(** * AWSNotesApp: the DynamoDB note store of [application.py]

    The development embeds the class [DynamoNotes] (constructor with key
    schema discovery, [create], [get], [list], [update], [delete]) and the
    web handler [add] as functions in a state-and-exception monad, and
    states what the specification says about them.

    The store talks to a boto3 table resource.  That collaborator is an
    interface here (class [Backend]); [table] is an in-memory instance of it
    that follows the contract of the key-value table the store is written
    against: put replaces the item with the same full key, get and delete
    address an item by its exact key, scan returns every item or those whose
    attribute equals a value, update applies the [SET] assignments of an
    update expression and answers the resulting item. *)

From Stdlib Require Import String Ascii ZArith Sorted.
From stdpp Require Import base strings gmap list fin_maps.

Open Scope string_scope.
Open Scope list_scope.

(** A DynamoDB item, and a Python [dict] with string keys and values. *)
Abbreviation item := (gmap string string).

(** ** Python values and exceptions *)

(** The exception classes the program raises, catches or lets through.  All
    of them derive from [Exception]. *)
Inductive exn : Type :=
| StorageError (msg : string)
| ValueError (msg : string)
| BotoCoreError (msg : string)
| ClientError (msg : string)
| AttributeError (msg : string)
| TypeError (msg : string)
| OtherException (cls msg : string).

(** [str(e)] *)
Definition str_exn (e : exn) : string :=
  match e with
  | StorageError m | ValueError m | BotoCoreError m | ClientError m
  | AttributeError m | TypeError m | OtherException _ m => m
  end.

Inductive result (A : Type) : Type :=
| Ok (a : A)
| Raise (e : exn).
Arguments Ok {A} a.
Arguments Raise {A} e.

Definition is_ok {A} (r : result A) : bool :=
  match r with Ok _ => true | Raise _ => false end.

(** Truthiness of an [Optional[str]]: [None] and the empty string are
    falsy. *)
Definition truthy (s : option string) : bool :=
  match s with
  | Some (String _ _) => true
  | _ => false
  end.
(* ===== verification/Prelude.v ===== *)
(** A verification of the core of sing-box: how rules match, how rule sets are
    stored and shared, how connections and DNS queries are routed, how DNS answers
    are cached, how fake addresses are handed out, how outbounds are managed and
    chosen, how client hellos are fragmented, the Trojan protocol, and lists of rules
    in other formats.

    * The program

    A connection arrives at an inbound and becomes metadata.  The router
    (src/route) goes through its rules: an action of a rule that matches may sniff
    the connection, resolve its destination, change options, or end the search by
    naming an outbound, rejecting or hijacking it.  Sniffers (src/common/sniff) tell
    the protocol and the host from the first data.  Rules (src/route/rule) are made
    of items grouped by what they look at, and may refer to rule sets, which are
    read from a binary format (src/common/srs) and shared with counted references.
    The DNS router (src/dns) matches rules of its own on queries, before a lookup
    when the addresses are not known yet, or on the responses of evaluated servers;
    one of its servers hands out fake addresses (src/dns/transport/fakeip).  The DNS
    client (src/dns/client.go) sends a query to a server or answers it from its
    cache, in memory or in the cache file.
    Outbounds are started and removed by managers (src/adapter) and combined by
    groups (src/protocol/group).  What is to outlive a restart (selections, rule
    sets, DNS answers, fake addresses) is kept in a cache file
    (src/experimental/cachefile).  An outbound may cut the client hello it sends at
    the server name (src/common/tlsfragment), or speak the Trojan protocol
    (src/transport/trojan), whose service admits users by the key a connection starts
    with.  AdGuard lists (src/common/convertor/adguard) and the older geosite files
    (src/common/geosite) are converted to rules.

    * The files

    - This file: the result type of fallible code ([res], with Go's panics as
      values), machine integers with their wrap-around, slices and indexing, the
      tactics and hints of the development.
    - [NetAddr], [GoStrings], [Binary]: the parts of net/netip, strings, strconv
      and encoding/binary the code uses.
    - [RuleContext], [RuleItems], [RuleEngine]: the metadata, every rule item with
      its constructor, [Match] and [String], and the engine of
      src/route/rule/rule_abstract.go, match_state.go, rule_item_rule_set.go and
      rule_dns.go, with the metadata a [Match] writes to passed along.
    - [RuleSpec], [RulePreMatch], [RuleTheorems]: the meaning of a rule as a
      boolean, and as three values while addresses are unknown; the engine computes
      it.  [RuleExamples] has concrete rules and an instance of the packages.
    - [RuleSetOptions], [Srs], [SrsProofs], [SrsTheorems]: the options of rule sets
      and their binary format.  [RuleBuild], [RuleBuildProofs], [RuleSetTheorems]:
      building rules from options (src/route/rule/rule_headless.go) and the way
      from a source rule set through its compiled form back to rules.
    - [RuleSetStore], [RuleSetStoreProofs]: rule sets as shared objects.
    - [Ja3], [Ja3Proofs], [Sniffers], [SniffersProofs], [Quic], [QuicProofs]: the
      sniffers of src/common/sniff and the parser of client hellos of
      src/common/ja3, which a reference encoder of this development is read by;
      [SniffExamples] instantiates the ciphers.  [SniffTheorems]: sniffers run by
      the router on a stream that arrives in pieces.
    - [RuleAction], [ExpiringMap], [Router], [RouterProofs]: src/route/route.go
      with actions, sniffing loops, the cache of QUIC names, [matchRule],
      [PreMatch], [routeConnection] and [routePacketConnection].  What is read from
      a connection is a list of events.  [NATConn]: the addresses of packets whose
      destination was replaced (src/route/fakeip_conn.go).
    - [DNSRouter], [DNSRouterProofs]: src/dns/router.go, [exchangeLegacy] and
      [exchangeWithRules] with futures, races and speculation.  Each test whether a
      future is done takes place at a later moment; [done_at] says when it is.
    - [DNSMessage], [DNSClient]: src/dns/client.go and extension_edns0_subnet.go:
      fixed responses, subnets, lifetimes, rotation and keys; then the client, whose
      cached messages are objects of a heap and whose queries, refreshes and waits on
      channels are calls of a [client_world] that go on in any order, each step being
      what one call does between two points where others can run.  The client uses
      the cache file through the class [AnswerStore].  [DNSMessageProofs],
      [DNSKeyProofs], [DNSClientProofs]: messages, the names of keys in the file,
      lifetimes.  [DNSAnswerProofs], [DNSLockProofs]: the invariants of a
      [client_world] on where answers come from and who holds a lock.  [DNSStore]:
      the cache file with its writers is an [AnswerStore].  [DNSClientTheorems]: the
      client as a whole, and a run of it over the cache file.
    - [FakeIP], [FakeIPProofs]: the store of fake addresses, against an interface
      of its storage, with the steps of concurrent callers.  The laws of the interface
      allow every operation to fail, and the contents to be lost; memory and, in
      [FakeIPFile], the cache file keep them.
    - [Bolt], [CacheFile]: the database go.etcd.io/bbolt as an interface with an
      instance in memory, and the operations of src/experimental/cachefile on it,
      one transaction each; a goroutine that writes a pending DNS answer is a
      [flusher], stepped between other operations.  [CacheFileProofs]: saved rule
      sets, and fake addresses over a restart.  [DNSCacheProofs]:
      interleavings of saves, writers, deletions and cleanups.  [StorageProofs]:
      the bounded storage.
    - [Managers], [ManagersProofs]: src/adapter/{inbound,outbound,endpoint,service}.
    - [Groups], [GroupsProofs], [LoadBalance], [LoadBalanceProofs]: selector, URL
      test and load balance groups; double arithmetic is rounded explicitly.
    - [NetConn]: a connection that is written to, whose operations may fail.
      [TLSFragment]: the search for the server name (index.go of
      src/common/tlsfragment), the cuts, which random numbers decide, and the writes
      (conn.go).  [TLSFragmentProofs], [FragmentTheorems]: the search, and what a peer
      receives.
    - [Trojan], [TrojanProofs]: protocol.go and service.go of src/transport/trojan;
      concurrent calls of [ClientPacketConn.WritePacket] are [writer]s that step in
      any order.
    - [Geosite], [GeositeProofs]: the writer, the reader and the rules of
      src/common/geosite.
    - [AdGuard], [AdGuardProofs]: the lines of an AdGuard list, the options they are
      converted to and back; the rules built of them by [RuleBuild] are evaluated.

    Definitions keep the names of the source; a method [m] of [T] is [T_m] where
    [m] alone would be ambiguous.  A loop of the source is a definition of its own,
    named after the function.

    * What is shown

    - Rules: [Match] returns the boolean meaning of any rule and leaves the metadata
      alone; for rules that do not mix domain and address items in a group, the match
      before a DNS lookup neither rejects a rule some response
      satisfies nor accepts finally one that a response does not; what default rules
      and references to rule sets mean in terms of items.
    - Rule sets: reading terminates on every input and panics only if one of the
      packages it calls does; what is written is
      read back; a version is refused exactly when an item needs a later one; from
      version 2 on, a compiled rule set without domain match strategies matches like its
      source; reference counts are exact.
    - Router: the first enabled rule that matches decides, if no action changes what
      is matched; a connection only goes to
      an outbound an enabled rule names and that carries its network; routing does
      not panic but for the QUIC sniffer; with one sniff rule the stream handed on is
      the stream received, and the datagrams are those received, the ones read ahead
      latest first, with addresses translated there and back; matching before a connection exists agrees with matching the connection;
      rejections become drops exactly under a flood.
    - Fragments: the server name is found at its index in every client hello; whatever
      is cut and whichever operation fails, what is sent is a part of the hello, or of
      records that carry its data, and all of it without an error.
    - Trojan: a connection goes to the user of its key and to none else, or with all
      its bytes to the fallback; a stream and the datagrams of concurrent writers
      arrive as they were sent.
    - Other formats: a geosite file is read back as it was written; a converted AdGuard
      list matches by the precedence of exceptions and important rules.
    - Sniffers: a client hello cut into crypto frames over several QUIC packets is
      put together and its server name found; a QUIC packet that is not is refused
      or asks for more; how a stream is cut into reads does not change what the DNS,
      BitTorrent, SSH and RDP sniffers find, but for the name of an SSH client.
    - DNS: the answer is that of evaluating the rules in order, whenever concurrent
      evaluations finish; matching before the lookup takes one pass.
    - DNS client: however queries interleave, a result is a fixed response, an error,
      the response of the query's own transport, or what the same transport answered
      earlier to the same question, within its lifetime or the time stale answers are
      allowed; an accepted answer is served again as long as its entry is kept; queries for one key neither run
      twice nor wait forever, and none panics; keys of the file are distinct,
      lifetimes within the limits, rotation fair.
    - Fake addresses, in ranges with room for one: domains and addresses stay in
      bijection even when the storage fails, within the ranges if a reset at the start
      succeeds; concurrent callers agree when stores succeed; in both families no
      address is reused before the range is used up.
    - Cache file: the DNS answer loaded is the one saved last, however its writers
      interleave; saved rule sets are loaded again; a restart keeps fake addresses;
      the storage stays within its limits and drops the oldest values first.
    - Managers and groups: start order, registration, the choice by delay, fallback,
      membership, remembered selections, scheduled checks, consistent hashing,
      fairness and avoidance of dead members.

    Each property has an evaluation at a concrete input.  Examples at the end of
    a file's groups show inputs on which the code does not do what it means to.

    * Bounds

    [OutOfFuel] marks a loop that ran out of rounds, and theorems show that it does
    not come up: the fuel of the rule set reader, the length of its input, is enough
    for every input; the number of buckets bounds the rounds of jump hashing; one
    round per rule is enough for the legacy DNS exchange, three per rule and two
    more for the walk with futures; the length of the extensions is enough for the search
    for a server name in less than 64 KiB, and the length of a geosite file to read it.  The loops that sniff end with the list of
    events, as every read has a deadline.

    * Not modelled

    Network and file access with the opening and repair of the cache file at the
    start, wire protocols other than Trojan and its multiplexing, TLS other than
    fragmentation, the geoip database, DNS transports, providers, control interfaces, the daemon,
    JSON decoding and logging: they are input and output around the
    modelled decisions, or adapters over libraries.  A deadline of a DNS query is an
    error of its transport, or the end of waiting for another query; truncated
    responses and alias chains of the DNS client are left out.  Of the DNS router, the lookup
    of addresses, the detection of the legacy mode, the following of predefined
    aliases and cancellation are left out; of the router, trackers.  Third-party packages (domain tries, regular expressions,
    IP sets, compression, hashing, ciphers, message parsers) are fields of type classes, with what is relied
    on stated as laws of the class and an instance that satisfies them. *)

From stdpp Require Export base strings list gmap.
From coqutil Require Export Datatypes.RecordSetters.
Export TriangleBracketNotations.
From Stdlib Require Export ZArith Lia Ascii.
* * * * * * *
Exercise description: Using the entries above, extract exactly the span from the line with "and encoding/binary the code uses." to the line with "and their binary", both lines included; leave out everything else.

Result of this task:
      and encoding/binary the code uses.
    - [RuleContext], [RuleItems], [RuleEngine]: the metadata, every rule item with
      its constructor, [Match] and [String], and the engine of
      src/route/rule/rule_abstract.go, match_state.go, rule_item_rule_set.go and
      rule_dns.go, with the metadata a [Match] writes to passed along.
    - [RuleSpec], [RulePreMatch], [RuleTheorems]: the meaning of a rule as a
      boolean, and as three values while addresses are unknown; the engine computes
      it.  [RuleExamples] has concrete rules and an instance of the packages.
    - [RuleSetOptions], [Srs], [SrsProofs], [SrsTheorems]: the options of rule sets
      and their binary format.  [RuleBuild], [RuleBuildProofs], [RuleSetTheorems]:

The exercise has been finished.